§ **YOUR INSTRUCTIONS**: Write out exactly the lines of the entries below, from the first through the line containing "From stdpp Require", and nothing beyond them.

*** EXERCISE INPUTS ***

(* ===== verification/SolendSdkTests.v ===== *)
(** * The tests of decimal.rs, rate.rs, state/mod.rs, rate_limiter.rs and
    instruction.rs. *)

From Stdlib Require Import ZArith Lia.
From stdpp Require Import base option list strings.
From S2P Require Import Prelude StateErr Harness CoreTypes SolendMath SolendState SolendReserve SolendOps SolendInstruction SolendReserveTests SolendDisplay.

Open Scope rust_scope.

(** ** decimal.rs *)

(** The limbs of a [U192]. *)
Definition limbs (n : Z) : list Z := [n mod 2 ^ 64; n / 2 ^ 64 mod 2 ^ 64; n / 2 ^ 128].

Definition test_scaler : test := assert_eq (10 ^ Z.of_nat SCALE) WAD.

Definition test_u192 : test :=
  do! assert_eq (limbs 1) [1; 0; 0] in
  do! assert_eq (limbs WAD) [WAD; 0; 0] in
  assert_eq (limbs (dec_from_u64 100)) [7766279631452241920; 5; 0].

Definition test_from_percent : test :=
  let v := dec_from_percent 20 in
  let! expected := unwrap (dec_try_div (dec_from_u64 20) (dec_from_u64 100)) in
  assert_eq v expected.

Definition test_from_deca_bps : test :=
  let! v := dec_from_deca_bps 250 in
  assert_eq v (dec_from_percent 25).

Definition test_from_bps : test :=
  let! v := dec_from_bps 190000 in
  assert_eq v (dec_from_u64 19).

Definition test_to_scaled_val : test :=
  let! v := unwrap (dec_to_scaled_val u128_max) in
  do! assert_eq v u128_max in
  let! d := unwrap (dec_try_add u128_max 1) in
  assert_eq (dec_to_scaled_val d) (Err (Custom MathOverflow)).

Definition test_round_floor_ceil_u64 : test :=
  let check val round floor ceil :=
    let! n := unwrap (dec_try_round_u64 val) in
    do! assert_eq n round in
    let! n := unwrap (dec_try_floor_u64 val) in
    do! assert_eq n floor in
    let! n := unwrap (dec_try_ceil_u64 val) in
    assert_eq n ceil in
  let val := dec_one in
  do! check val 1 1 1 in
  let! val := unwrap (dec_try_add val (dec_from_scaled_val (HALF_WAD - 1))) in
  do! check val 1 1 2 in
  let! val := unwrap (dec_try_add val (dec_from_scaled_val 1)) in
  check val 2 1 2.

Definition decimal_test_display : test :=
  do! assert_eq (Decimal_fmt (dec_from_u64 1)) "1.000000000000000000" in
  assert_eq (Decimal_fmt (dec_from_scaled_val 1)) "0.000000000000000001".

Definition test_saturating_sub : test :=
  do! assert_eq (dec_saturating_sub (dec_from_u64 1) (dec_from_u64 2)) dec_zero in
  assert_eq (dec_saturating_sub (dec_from_u64 2) (dec_from_u64 1)) dec_one.

(** ** rate.rs *)

Definition test_scaled_val : test :=
  assert_eq (rate_to_scaled_val (rate_from_percent 50)) HALF_WAD.

Definition checked_pow_test : test :=
  let! one := unwrap (rate_pow rate_one u64_max) in
  do! assert_eq rate_one one in
  let! v := unwrap (rate_pow (rate_from_percent 200) 7) in
  let! expected := unwrap (rate_try_from (dec_from_u64 128)) in
  assert_eq v expected.

Definition rate_test_display : test :=
  let! third := unwrap (rate_try_div_u64 rate_one 3) in
  assert_eq (Rate_fmt third) "0.333333333333333333".

Definition test_basic_arithmetic : test :=
  let! r := unwrap (rate_try_add rate_one rate_one) in
  do! assert_eq r (rate_from_scaled_val (2 * WAD)) in
  let! r := unwrap (rate_try_sub rate_one rate_one) in
  do! assert_eq r rate_zero in
  let! r := unwrap (rate_try_mul (rate_from_percent 240) (rate_from_percent 50)) in
  do! assert_eq r (rate_from_percent 120) in
  let! r := unwrap (rate_try_mul_u64 (rate_from_percent 240) 10) in
  let! expected := unwrap (rate_try_from (dec_from_u64 24)) in
  do! assert_eq r expected in
  let! r := unwrap (rate_try_div (rate_from_percent 240) (rate_from_percent 60)) in
  assert_eq r (rate_from_scaled_val (4 * WAD)).

(** ** state/mod.rs *)

Definition INITIAL_COLLATERAL_RATIO : Z := 1.
Definition initial_collateral_rate_sanity : test :=
  let! v := unwrap_option (checked_mul 64 INITIAL_COLLATERAL_RATIO WAD) in
  assert_eq v INITIAL_COLLATERAL_RATE.

(** ** rate_limiter.rs *)

Section limiter.

(** [assert_eq!] on the result of a method call; the state goes on. *)
Definition expect_update (slot : Z) (qty : Z) (expected : result unit ProgramError) (l : RateLimiter)
    : panicking RateLimiter :=
  let (l, res) := limiter_update slot (dec_from_u64 qty) l in
  do! assert_eq res expected in Done l.
Definition expect_remaining (slot : Z) (expected : Z) (l : RateLimiter) : panicking RateLimiter :=
  let (l, res) := remaining_outflow slot l in
  do! assert_eq res (Ok (dec_from_u64 expected)) in Done l.

Definition exceeded : result unit ProgramError := Err (Custom OutflowRateLimitExceeded).

Definition test_rate_limiter : test :=
  let l := RateLimiter_new (mkRateLimiterConfig 10 100) 10 in
  let! l := expect_update 9 1 (Err (Custom InvalidAccountInput)) l in
  let! l := expect_update 10 101 exceeded l in
  let! l := expect_remaining 10 100 l in
  let! l := expect_update 10 100 (Ok tt) l in
  let! l := expect_remaining 10 0 l in
  let! l := for_state (range 11 20) (fun i l =>
    let! l := expect_update i 1 exceeded l in
    expect_remaining i 0 l) l in
  let! l := for_state (range 20 30) (fun i l =>
    let! l := expect_update i 11 exceeded l in
    let! l := expect_remaining i 10 l in
    let! l := expect_update i 10 (Ok tt) l in
    let! l := expect_remaining i 0 l in
    expect_update i 1 exceeded l) l in
  let! l := expect_remaining 100 100 l in
  let! l := expect_update 100 10 (Ok tt) l in
  let! _ := for_state (range 101 109) (fun i l =>
    let! before := debug_sub 64 100 (10 * (i - 100)) in
    let! l := expect_remaining i before l in
    let! l := expect_update i 10 (Ok tt) l in
    let! after := debug_sub 64 90 (10 * (i - 100)) in
    expect_remaining i after l) l in
  Done tt.
End limiter.

(** ** instruction.rs *)

#[global] Instance LendingInstruction_eq_dec : EqDecision LendingInstruction.
Proof. solve_decision. Defined.

(** One round of the loop, on the instruction it generates. *)
Definition pack_and_unpack_instruction (instruction : LendingInstruction) : test :=
  let packed := LendingInstruction_pack instruction in
  let! res := LendingInstruction_unpack packed in
  let! unpacked := unwrap res in
  assert_eq instruction unpacked.

(** The loop's random generator: the draws of each type, by position. *)
Record Draws := mkDraws {
  draw_u8 : nat -> Z;
  draw_u64 : nat -> Z;
  draw_u128 : nat -> Z;
  draw_i64 : nat -> Z;
  draw_bool : nat -> bool;
  draw_key : nat -> Pubkey
}.

Definition draws_wf (rng : Draws) : Prop :=
  (forall i, is_u8 (draw_u8 rng i)) /\ (forall i, is_u64 (draw_u64 rng i))
  /\ (forall i, is_u128 (draw_u128 rng i)) /\ (forall i, is_i64 (draw_i64 rng i))
  /\ (forall i, key_wf (draw_key rng i)).

(** [if rng.gen_bool(0.5) { None } else { Some(Pubkey::new_unique()) }]; the
    other order is the same up to the draw. *)
Definition draw_option_key (rng : Draws) (i : nat) : option Pubkey :=
  if draw_bool rng i then None else Some (draw_key rng i).

Definition draw_config (rng : Draws) (i : nat) : panicking ReserveConfig :=
  let! asset_type := unwrap_option (reserve_type_from_u8 (draw_u8 rng (i + 15) mod 2)) in
  Done (mkReserveConfig (draw_u8 rng i) (draw_u8 rng (i + 1)) (draw_u8 rng (i + 2)) (draw_u8 rng (i + 3))
    (draw_u8 rng (i + 4)) (draw_u8 rng (i + 5)) (draw_u8 rng (i + 6)) (draw_u8 rng (i + 7))
    (draw_u8 rng (i + 8)) (draw_u8 rng (i + 9)) (draw_u64 rng i)
    (mkReserveFees (draw_u64 rng (i + 1)) (draw_u64 rng (i + 2)) (draw_u8 rng (i + 10)))
    (draw_u64 rng (i + 3)) (draw_u64 rng (i + 4)) (draw_key rng i) (draw_u8 rng (i + 11))
    (draw_u8 rng (i + 12)) (draw_u64 rng (i + 5)) asset_type (draw_i64 rng i)
    (draw_option_key rng (i + 1)) (draw_u64 rng (i + 6)) (draw_u64 rng (i + 7))).

(** The blocks of the loop's body, in order. *)
Definition pack_and_unpack_market_and_reserve (rng : Draws) : test :=
  do! pack_and_unpack_instruction (InitLendingMarket (draw_key rng 0) (replicate 32 (draw_u8 rng 0))) in
  do! pack_and_unpack_instruction (SetLendingMarketOwnerAndConfig (draw_key rng 1)
        (mkRateLimiterConfig (draw_u64 rng 0) (draw_u64 rng 1)) (draw_option_key rng 2) (draw_key rng 3)) in
  let! config := draw_config rng 10 in
  do! pack_and_unpack_instruction (InitReserve (draw_u64 rng 2) config) in
  do! pack_and_unpack_instruction RefreshReserve in
  do! pack_and_unpack_instruction (DepositReserveLiquidity (draw_u64 rng 3)) in
  do! pack_and_unpack_instruction (RedeemReserveCollateral (draw_u64 rng 4)) in
  do! pack_and_unpack_instruction InitObligation in
  do! pack_and_unpack_instruction RefreshObligation in
  do! pack_and_unpack_instruction (DepositObligationCollateral (draw_u64 rng 5)) in
  do! pack_and_unpack_instruction (BorrowObligationLiquidity (draw_u64 rng 6)) in
  pack_and_unpack_instruction (RepayObligationLiquidity (draw_u64 rng 7)).

Definition pack_and_unpack_liquidation_and_flash (rng : Draws) : test :=
  do! pack_and_unpack_instruction (LiquidateObligation (draw_u64 rng 8)) in
  do! pack_and_unpack_instruction (FlashLoan (draw_u64 rng 9)) in
  do! pack_and_unpack_instruction (DepositReserveLiquidityAndObligationCollateral (draw_u64 rng 30)) in
  do! pack_and_unpack_instruction (WithdrawObligationCollateralAndRedeemReserveCollateral (draw_u64 rng 31)) in
  let! config := draw_config rng 40 in
  do! pack_and_unpack_instruction
        (UpdateReserveConfig config (mkRateLimiterConfig (draw_u64 rng 32) (draw_u64 rng 33))) in
  do! pack_and_unpack_instruction (LiquidateObligationAndRedeemReserveCollateral (draw_u64 rng 34)) in
  do! pack_and_unpack_instruction RedeemFees in
  do! pack_and_unpack_instruction (FlashBorrowReserveLiquidity (draw_u64 rng 35)) in
  do! pack_and_unpack_instruction (FlashRepayReserveLiquidity (draw_u64 rng 36) (draw_u8 rng 60)) in
  do! pack_and_unpack_instruction (ForgiveDebt (draw_u64 rng 37)) in
  pack_and_unpack_instruction (SetObligationCloseabilityStatus (draw_bool rng 60)).

Definition sdk_unit_tests : list test :=
  [test_scaler; test_u192; test_from_percent; test_from_deca_bps; test_from_bps; test_to_scaled_val;
   test_round_floor_ceil_u64; decimal_test_display; test_saturating_sub; test_scaled_val;
   rate_test_display; test_basic_arithmetic; checked_pow_test; initial_collateral_rate_sanity;
   test_rate_limiter].

Lemma sdk_unit_tests_pass : forallb passes sdk_unit_tests = true.
Proof. vm_compute. reflexivity. Qed.

Lemma pack_and_unpack_passes i :
  instruction_wf i -> i <> UpdateMarketMetadata -> passes (pack_and_unpack_instruction i) = true.
Proof.
  intros Hwf Hne. pose proof (unpack_pack i [] Hwf Hne) as H. rewrite app_nil_r in H.
  unfold pack_and_unpack_instruction. rewrite H. cbn [unwrap]. by apply assert_eq_pass.
Qed.

Lemma draw_config_wf rng i : draws_wf rng -> exists c, draw_config rng i = Done c /\ ReserveConfig_wf c.
Proof.
  intros (H8 & H64 & _ & Hi & Hk). unfold draw_config.
  assert (Ht : exists t, reserve_type_from_u8 (draw_u8 rng (i + 15) mod 2) = Some t).
  { assert (Hm := Z.mod_pos_bound (draw_u8 rng (i + 15)) 2 ltac:(lia)).
    assert (draw_u8 rng (i + 15) mod 2 = 0 \/ draw_u8 rng (i + 15) mod 2 = 1) as [-> | ->] by lia;
      by eexists. }
  destruct Ht as [t ->]. eexists. split; [reflexivity|].
  split; cbn; try done; try (repeat (constructor; [first [apply H8|apply H64]|]); constructor).
  unfold draw_option_key. intros p. destruct (draw_bool rng (i + 1)); [done|]. by intros [= <-].
Qed.

(** Every round of the loop passes, whatever is drawn. *)
Lemma pack_and_unpack_instructions_pass rng :
  draws_wf rng ->
  passes (pack_and_unpack_market_and_reserve rng) = true
  /\ passes (pack_and_unpack_liquidation_and_flash rng) = true.
Proof.
  intros Hwf. destruct (draw_config_wf rng 10 Hwf) as (c1 & E1 & Hc1).
  destruct (draw_config_wf rng 40 Hwf) as (c2 & E2 & Hc2).
  unfold pack_and_unpack_market_and_reserve, pack_and_unpack_liquidation_and_flash.
  rewrite E1, E2. destruct Hwf as (H8 & H64 & _ & _ & Hk).
  split; repeat (apply do_pass); (apply pack_and_unpack_passes; [cbn|done]);
    unfold limiter_config_wf; cbn; split_and?; try done; try (by rewrite length_replicate).
  unfold draw_option_key. intros p. destruct (draw_bool rng 2); [done|]. by intros [= <-].
Qed.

***

§ **YOUR RESPONSE**:
(* ===== verification/SolendSdkTests.v ===== *)
(** * The tests of decimal.rs, rate.rs, state/mod.rs, rate_limiter.rs and
    instruction.rs. *)

From Stdlib Require Import ZArith Lia.
From stdpp Require Import base option list strings.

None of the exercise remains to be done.